| About this task |
Could you output exactly the lines from the one containing "- rewrite Hip. constructor." through the end of the records below, and nothing more?

| Provided records |

Lemma queue_inv_start db cfg : db_wf db → queue_inv (start (newProvingBroker db cfg)).
Proof.
  intros Hdb.
  pose proof (allProvingJobs_NoDup db Hdb) as Hnd.
  destruct (restore_fold (Database.allProvingJobs db) (newProvingBroker db cfg) Hnd)
    as (Hin & _ & _ & _ & (Hip & _ & _) & Q).
  change (fold_left restore (Database.allProvingJobs db) (newProvingBroker db cfg))
    with (start (newProvingBroker db cfg)) in Hin, Hip, Q.
  change (inProgress (newProvingBroker db cfg)) with (@nil (V2ProvingJobId * InProgressMetadata)) in Hip.
  assert (Hq : ∀ job, job ∈ queued (start (newProvingBroker db cfg)) →
            (job, None) ∈ Database.allProvingJobs db).
  { intros job (t & Hjob)%elem_of_queued. rewrite (Q t) in Hjob. simpl in Hjob.
    rewrite app_nil_r in Hjob. unfold of_class in Hjob.
    by apply list_elem_of_filter in Hjob as [_ ?%elem_of_unsettled]. }
  split.
  - unfold queued_ids, queued.
    assert (Hsub : ∀ (l : list ProvingRequestType), NoDup l →
      NoDup (map job_id (flat_map (queues (start (newProvingBroker db cfg))) l))).
    { induction l as [|t l IH]; [constructor|].
      intros [Ht Hl]%NoDup_cons. simpl. rewrite map_app.
      apply NoDup_app. split; [|split; [|by apply IH]].
      - rewrite (Q t). simpl. rewrite app_nil_r. unfold of_class.
        apply (NoDup_fmap_2_strong job_id).
        + intros j1 j2 [_ H1%elem_of_unsettled]%list_elem_of_filter
            [_ H2%elem_of_unsettled]%list_elem_of_filter Heq.
          by pose proof (entry_ids_unique _ _ _ Hnd H1 H2 Heq) as [= ->].
        + apply NoDup_filter.
          unfold unsettled. clear -Hnd.
          induction (Database.allProvingJobs db) as [|[j [r|]] es IH]; simpl.
          * constructor.
          * apply NoDup_cons in Hnd as [_ Hnd]. by apply IH.
          * apply NoDup_cons in Hnd as [Hj Hnd]. apply NoDup_cons. split; [|by apply IH].
            intros ([j' [r'|]] & Hin & Heq)%list_elem_of_omap; simpl in Heq; [done|].
            injection Heq as ->. apply Hj. apply list_elem_of_fmap. by exists (j, None).
      - intros id (j1 & -> & Hj1)%list_elem_of_fmap (j2 & Heq & Hj2)%list_elem_of_fmap.
        apply list_elem_of_In, in_flat_map in Hj2 as (t' & Ht' & Hj2).
        apply list_elem_of_In in Ht', Hj2.
        rewrite (Q t) in Hj1. rewrite (Q t') in Hj2. simpl in Hj1, Hj2.
        rewrite app_nil_r in Hj1, Hj2. unfold of_class in Hj1, Hj2.
        apply list_elem_of_filter in Hj1 as [Ht1 H1%elem_of_unsettled].
        apply list_elem_of_filter in Hj2 as [Ht2 H2%elem_of_unsettled].
        pose proof (entry_ids_unique _ _ _ Hnd H1 H2 Heq) as [= ->].
        apply Ht. by rewrite <- Ht1, Ht2. }
    apply Hsub, ProvingRequestType_values_NoDup.
  - rewrite Hip. constructor.
  - intros id [m Hm]. by rewrite Hip in Hm.
  - intros id (j & -> & Hj%Hq)%list_elem_of_fmap.
    pose proof (Hin (j, None) Hj) as Hjob. simpl in Hjob. rewrite Hjob. eauto.
  - intros id [m Hm]. by rewrite Hip in Hm.
  - apply (jobs_keyed _ (inv_start _ (inv_new db cfg))).
Qed.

| Answer to the problem |
  - rewrite Hip. constructor.
  - intros id [m Hm]. by rewrite Hip in Hm.
  - intros id (j & -> & Hj%Hq)%list_elem_of_fmap.
    pose proof (Hin (j, None) Hj) as Hjob. simpl in Hjob. rewrite Hjob. eauto.
  - intros id [m Hm]. by rewrite Hip in Hm.
  - apply (jobs_keyed _ (inv_start _ (inv_new db cfg))).
Qed.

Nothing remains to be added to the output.